As the leading historian J.M.Roberts put it: “The massive indifference of some civilisations and their lack of curiosity about other worlds is a vast subject. Why, until very recently, did Islamic scholars show no wish to translate Latin or western European texts into Arabic? Why, when the English poet Dryden could confidently write a play focused on the succession in Delhi after the death of the Mogul emperor Aurungzebe, is it a safe guess that no Indian writer ever thought of a play about the equally dramatic politics of the English seventeenth-century court? It is clear that an explanation of European inquisitiveness and adventurousness must lie deeper than economics, important though they may have been. It was not just greed which made Europeans feel they could go out and take the world. The love of gain is confined to no particular people or culture. It was shared in the fifteenth century by many an Arab, Gujarati or Chinese merchant. Some Europeans wanted more. They wanted to explore.”

The Lens SalesmanIf one looks up the meaning of the term “curious” as it is used in modern English, it carries the primary meaning of being marked by desire to investigate and learn to know how the world works. However, the word can carry the connotation of being novel, singular and unusual in the slightly negative sense of being odd or strange. Finally, being curious can carry the decidedly negative meaning of being meddlesome or prying, of taking an undue interest in other people’s affairs and thrusting oneself into their affairs unasked and unwelcomed.
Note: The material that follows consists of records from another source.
End ExpireFacts.

Lemma program_name_idempotent_witness :
  CommandLine.program_name (CommandLine.program_name "/usr/bin/osm2pgsql")
  = CommandLine.program_name "/usr/bin/osm2pgsql" /\
  CommandLine.program_name "osm2pgsql" = "osm2pgsql"%string.
Proof.
split.
- apply (program_name_idempotent "/usr/bin/osm2pgsql").
- apply (program_name_idempotent "osm2pgsql"). reflexivity.
Defined.

Lemma parse_expire_tiles_param_range_witness :
  (0 < 10 < 2 ^ 32 /\ 0 < 18 < 2 ^ 32)%Z.
Proof.
apply (parse_expire_tiles_param_range (Some "10-18"%string) 10 18). reflexivity.
Defined.

Lemma parse_expire_tiles_param_accepts_witness :
  CommandLine.parse_expire_tiles_param (Some "4294967297"%string)
  = CommandLine.Ok (1%Z, 1%Z) /\
  CommandLine.parse_expire_tiles_param (Some "4294967297-18"%string)
  = CommandLine.Ok (1%Z, 18%Z).
Proof.
apply (parse_expire_tiles_param_accepts "4294967297" "18");
  try reflexivity; try discriminate; vm_compute; discriminate.
Defined.

Lemma parse_expire_tiles_param_needs_separator_witness :
  CommandLine.parse_expire_tiles_param (Some "12:14"%string)
  = CommandLine.Throw
      "Minimum and maximum zoom level for tile expiry must be separated by '-'.".
Proof.
apply (parse_expire_tiles_param_needs_separator "12" ":14");
  try reflexivity; try discriminate; vm_compute; discriminate.
Defined.

Lemma parse_expire_tiles_param_rejects_bad_maximum_witness :
  CommandLine.parse_expire_tiles_param (Some "12--3"%string)
  = CommandLine.Throw "Invalid maximum zoom level given for tile expiry." /\
  CommandLine.parse_expire_tiles_param (Some "12-14x"%string)
  = CommandLine.Throw "Invalid maximum zoom level given for tile expiry.".
Proof.
apply (parse_expire_tiles_param_rejects_bad_maximum "12" "-3" "14" "x");
  try reflexivity; try discriminate; vm_compute; discriminate.
Defined.

Lemma parse_expire_tiles_param_rejects_no_minimum_witness :
  CommandLine.parse_expire_tiles_param (Some "0-5"%string)
  = CommandLine.Throw
      "Bad argument for option --expire-tiles. Minimum zoom level must be larger than 0." /\
  CommandLine.parse_expire_tiles_param (Some "abc"%string)
  = CommandLine.Throw
      "Bad argument for option --expire-tiles. Minimum zoom level must be larger than 0.".
Proof.
apply (parse_expire_tiles_param_rejects_no_minimum "0" "-5" "abc");
  try reflexivity; try discriminate; vm_compute; discriminate.
Defined.

Lemma parse_expire_tiles_param_minus_after_blank_witness :
  CommandLine.parse_expire_tiles_param (Some " -5"%string)
  = CommandLine.Ok (4294967291%Z, 4294967291%Z).
Proof.
apply (parse_expire_tiles_param_minus_after_blank " " "5");
  try reflexivity; try discriminate. split; reflexivity.
Defined.

Section CheckOptionsFacts.
Import CommandLine.
Local Open Scope string_scope.

Lemma adjust_keeps {A : Type} (g : options_t -> A) (c : options_t -> bool)
    (f : options_t -> options_t) (w : string) (st : options_t * list string) :
  (forall o, g (f o) = g o) -> g (fst (adjust c f w st)) = g (fst st).
Proof. intros H. unfold adjust. destruct (c (fst st)); [apply H | reflexivity]. Qed.

Lemma adjust_sets {A : Type} (g : options_t -> A) (c : options_t -> bool)
    (f : options_t -> options_t) (w : string) (st : options_t * list string) :
  g (fst (adjust c f w st)) = if c (fst st) then g (f (fst st)) else g (fst st).
Proof. unfold adjust. destruct (c (fst st)); reflexivity. Qed.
I would venture to say that all of these different designations can accurately describe some defining characteristics of Western civilization: First and foremost we have an unusually powerful positive interest in knowing how the world and the universe looks like and works. We have made unusual advancements, but sometimes also strange and unusual mistakes. Finally, I have to admit that we can occasionally display a tendency to be meddlesome and unduly interefere into other people’s affairs. In short, the West is the curious civilization.